## What is expected
Write each line again exactly as it is, from the opening line of the records below through the one containing "[max(200, startWidth +", and add nothing.

Task input section start

(** C5, amended.  In every state the application can reach from the empty
    board through its own handlers (adding a note, dragging, resizing with
    [max(200, startWidth + dx)] and [max(100, startHeight + dy)], editing,
    deleting, selecting, the keyboard shortcuts), every note is at least
    200 wide and 100 high. *)
Theorem reachable_notes_have_minimum_size (st : App.State) :
  reachable st -> Forall sizeOk (App.notes st).
Proof.
  induction 1 as [|env c st _ IH Hc | e st _ IH].
  - constructor.
  - apply exec_sizeOk; [now apply issued_wellBehaved | exact IH].
  - now apply handleKeyDown_sizeOk.
Qed.

Lemma reachable_notes_have_minimum_size_witness :
  Forall sizeOk (App.notes Sample.afterResize)
  /\ map width (App.notes Sample.afterResize) = [200]
  /\ map height (App.notes Sample.afterResize) = [100].
Proof.
  split; [|split; vm_compute; reflexivity].
  apply (reachable_notes_have_minimum_size Sample.afterResize).
  unfold Sample.afterResize, Sample.afterAdd.
  apply ReachCommand; [apply ReachCommand; [apply ReachInitial|]|].
  - apply (IssuedByDoubleClick Sample.rect Sample.doubleClick Canvas.initial).
    left. reflexivity.
  - apply IssuedByResize.
Defined.

(** ** Panning *)

Lemma handleMouseMove_panning e st :
  Canvas.isPanning st = true ->
  Canvas.handleMouseMove e st
  = {| Canvas.canvasState :=
         {| scale := scale (Canvas.canvasState st);
            offsetX := px (Canvas.canvasStartRef st)
                       + (clientX e - px (Canvas.panStartRef st));
            offsetY := py (Canvas.canvasStartRef st)
                       + (clientY e - py (Canvas.panStartRef st)) |};
       Canvas.isPanning := true;
       Canvas.nextColorIndex := Canvas.nextColorIndex st;
       Canvas.panStartRef := Canvas.panStartRef st;
       Canvas.canvasStartRef := Canvas.canvasStartRef st |}.
Proof.
  intros Hp. unfold Canvas.handleMouseMove, Canvas.setCanvasState.
  rewrite Hp. reflexivity.
Qed.

Lemma handleMouseMove_idle e st :
  Canvas.isPanning st = false -> Canvas.handleMouseMove e st = st.
Proof. intros Hp. unfold Canvas.handleMouseMove. now rewrite Hp. Qed.

(** Moves leave the session's anchors, the scale and the session itself
    as they were. *)
Lemma panMoves_keeps_session moves : forall st,
  Canvas.isPanning st = true ->
  let st' := Canvas.panMoves moves st in
  Canvas.isPanning st' = true
  /\ Canvas.panStartRef st' = Canvas.panStartRef st
  /\ Canvas.canvasStartRef st' = Canvas.canvasStartRef st
  /\ scale (Canvas.canvasState st') = scale (Canvas.canvasState st).
Proof.
  unfold Canvas.panMoves.
  induction moves as [|m moves IH]; intros st Hp; cbn [fold_left].
  - repeat split; assumption || reflexivity.
  - specialize (IH (Canvas.handleMouseMove m st)).
    rewrite (handleMouseMove_panning m st Hp) in *.
    apply IH. reflexivity.
Qed.

(** C9.  In a pan session (a press that passes the guard of
    [handleCanvasMouseDown], followed by any number of moves), every move
    leaves the offset at the offset the viewport had at the press plus the
    pointer's displacement from the press point, whatever moves came
    before it, and leaves the scale as it was. *)
Theorem pan_move_is_absolute (down : MouseEvent) (moves : list MouseEvent)
    (e : MouseEvent) (st : Canvas.State) :
  Canvas.startsPan down = true ->
  let started := fst (Canvas.handleCanvasMouseDown down st) in
  let v' := Canvas.canvasState (Canvas.panMoves (moves ++ [e]) started) in
  offsetX v' = offsetX (Canvas.canvasState st) + (clientX e - clientX down)
  /\ offsetY v' = offsetY (Canvas.canvasState st) + (clientY e - clientY down)
  /\ scale v' = scale (Canvas.canvasState st).
Proof.
  intros Hguard started v'. subst v'.
  assert (Hstart : Canvas.isPanning started = true
                   /\ Canvas.panStartRef started
                      = {| px := clientX down; py := clientY down |}
                   /\ Canvas.canvasStartRef started
                      = {| px := offsetX (Canvas.canvasState st);
                           py := offsetY (Canvas.canvasState st) |}
                   /\ Canvas.canvasState started = Canvas.canvasState st).
  { subst started. unfold Canvas.handleCanvasMouseDown. rewrite Hguard.
    repeat split. }
  destruct Hstart as (Hp & Hanchor & Hoffset & Hview).
  destruct (panMoves_keeps_session moves started Hp) as (Hp' & Ha' & Ho' & Hs').
  unfold Canvas.panMoves in *. rewrite fold_left_app. cbn [fold_left].
  rewrite (handleMouseMove_panning e _ Hp'). cbn [Canvas.canvasState scale offsetX offsetY].
  rewrite Ha', Ho', Hs', Hanchor, Hoffset, Hview. cbn [px py].
  repeat split.
Qed.

Lemma pan_move_is_absolute_witness :
  let st := Canvas.setCanvasState (fun _ => Sample.panned) Canvas.initial in
  let started :=
    fst (Canvas.handleCanvasMouseDown (Sample.press 400 300 CanvasBackground) st) in
  let v' :=
    Canvas.canvasState
      (Canvas.panMoves [Sample.press 410 290 CanvasBackground;
                        Sample.press 50 700 CanvasBackground;
                        Sample.press 430 280 CanvasBackground] started) in
  offsetX v' == 130 /\ offsetY v' == 30 /\ scale v' == 2.
Proof.
  cbv zeta.
  pose proof (pan_move_is_absolute
                (Sample.press 400 300 CanvasBackground)
                [Sample.press 410 290 CanvasBackground;
                 Sample.press 50 700 CanvasBackground]
                (Sample.press 430 280 CanvasBackground)
                (Canvas.setCanvasState (fun _ => Sample.panned) Canvas.initial)
                eq_refl) as (Hx & Hy & Hs).
  cbv zeta in Hx, Hy, Hs. cbn [app] in Hx, Hy, Hs.
  rewrite Hx, Hy, Hs. repeat split.
Defined.

(** ** Dragging a note *)

Lemma findNote_id id0 ns n : findNote id0 ns = Some n -> id n = id0.
Proof.
  induction ns as [|m ns IH]; cbn [findNote]; [discriminate|].
  destruct (String.eqb_spec (id m) id0) as [Heq | _]; [|exact IH].
  intros H. injection H as <-. exact Heq.
Qed.

Lemma findNote_updateNotes id0 u ns n :
  p_id u = None ->
  findNote id0 ns = Some n ->
  findNote id0 (App.updateNotes id0 u ns) = Some (spread n u).
Proof.
  intros Hu. unfold App.updateNotes.
  induction ns as [|m ns IH]; cbn [findNote map]; [discriminate|].
  destruct (String.eqb (id m) id0) eqn:Hm.
  - intros H. injection H as <-.
    cbn [spread id]. rewrite Hu. cbn [override]. now rewrite Hm.
  - intros H. rewrite Hm. now apply IH.
Qed.

(** One move of an active drag, seen from the collection. *)
Lemma drag_move_updates_note env props e st app n :
  NoteComponent.isDragging st = true ->
  findNote (id (NoteComponent.note props)) (App.notes app) = Some n ->
  findNote (id (NoteComponent.note props))
    (App.notes (App.execAll env (NoteComponent.handleMouseMove props e st) app))
  = Some {| id := id n;
            x := px (NoteComponent.noteStartRef st)
                 + (clientX e - px (NoteComponent.dragStartRef st))
                   / NoteComponent.canvasScale props;
            y := py (NoteComponent.noteStartRef st)
                 + (clientY e - py (NoteComponent.dragStartRef st))
                   / NoteComponent.canvasScale props;
            content := content n;
            width := width n;
            height := height n;
            color := color n;
            createdAt := createdAt n |}.
Proof.
  intros Hd Hfind. unfold NoteComponent.handleMouseMove. rewrite Hd.
  cbn [negb App.execAll fold_left App.exec App.handleUpdateNote App.notes].
  erewrite findNote_updateNotes; [|reflexivity|exact Hfind].
  reflexivity.
Qed.

(** C4.  In a drag session (a press on the note that is not intercepted,
    then moves), a move at pointer displacement (dx, dy) from the press,
    handled at a canvas scale s within the zoom bounds, puts the note at
    the position it had at the press plus (dx / s, dy / s), wherever
    earlier moves had left it, and changes nothing else of the note. *)
Theorem drag_move_is_absolute (env : App.Env)
    (atPress : NoteComponent.Props) (down : MouseEvent)
    (st0 : NoteComponent.State)
    (props : NoteComponent.Props) (e : MouseEvent)
    (app : App.State) (n : Note) :
  NoteComponent.intercepted down = false ->
  Canvas.inBounds (NoteComponent.canvasScale props) ->
  findNote (id (NoteComponent.note props)) (App.notes app) = Some n ->
  let st := fst (NoteComponent.handleMouseDown atPress down st0) in
  let s := NoteComponent.canvasScale props in
  let app' := App.execAll env (NoteComponent.handleMouseMove props e st) app in
  exists n',
    findNote (id (NoteComponent.note props)) (App.notes app') = Some n'
    /\ x n' = x (NoteComponent.note atPress) + (clientX e - clientX down) / s
    /\ y n' = y (NoteComponent.note atPress) + (clientY e - clientY down) / s
    /\ id n' = id n /\ content n' = content n
    /\ width n' = width n /\ height n' = height n
    /\ color n' = color n /\ createdAt n' = createdAt n.
Proof.
  intros Hfree _ Hfind st s app'.
  assert (Hd : NoteComponent.isDragging st = true)
    by (subst st; unfold NoteComponent.handleMouseDown; now rewrite Hfree).
  eexists. split.
  - subst app'. apply (drag_move_updates_note env props e st app n Hd Hfind).
  - subst st s. unfold NoteComponent.handleMouseDown. rewrite Hfree.
    cbn. repeat split.
Qed.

Task input section end

## Answer for this exercise
(** C5, amended.  In every state the application can reach from the empty
    board through its own handlers (adding a note, dragging, resizing with
    [max(200, startWidth + dx)] and [max(100, startHeight + dy)], editing,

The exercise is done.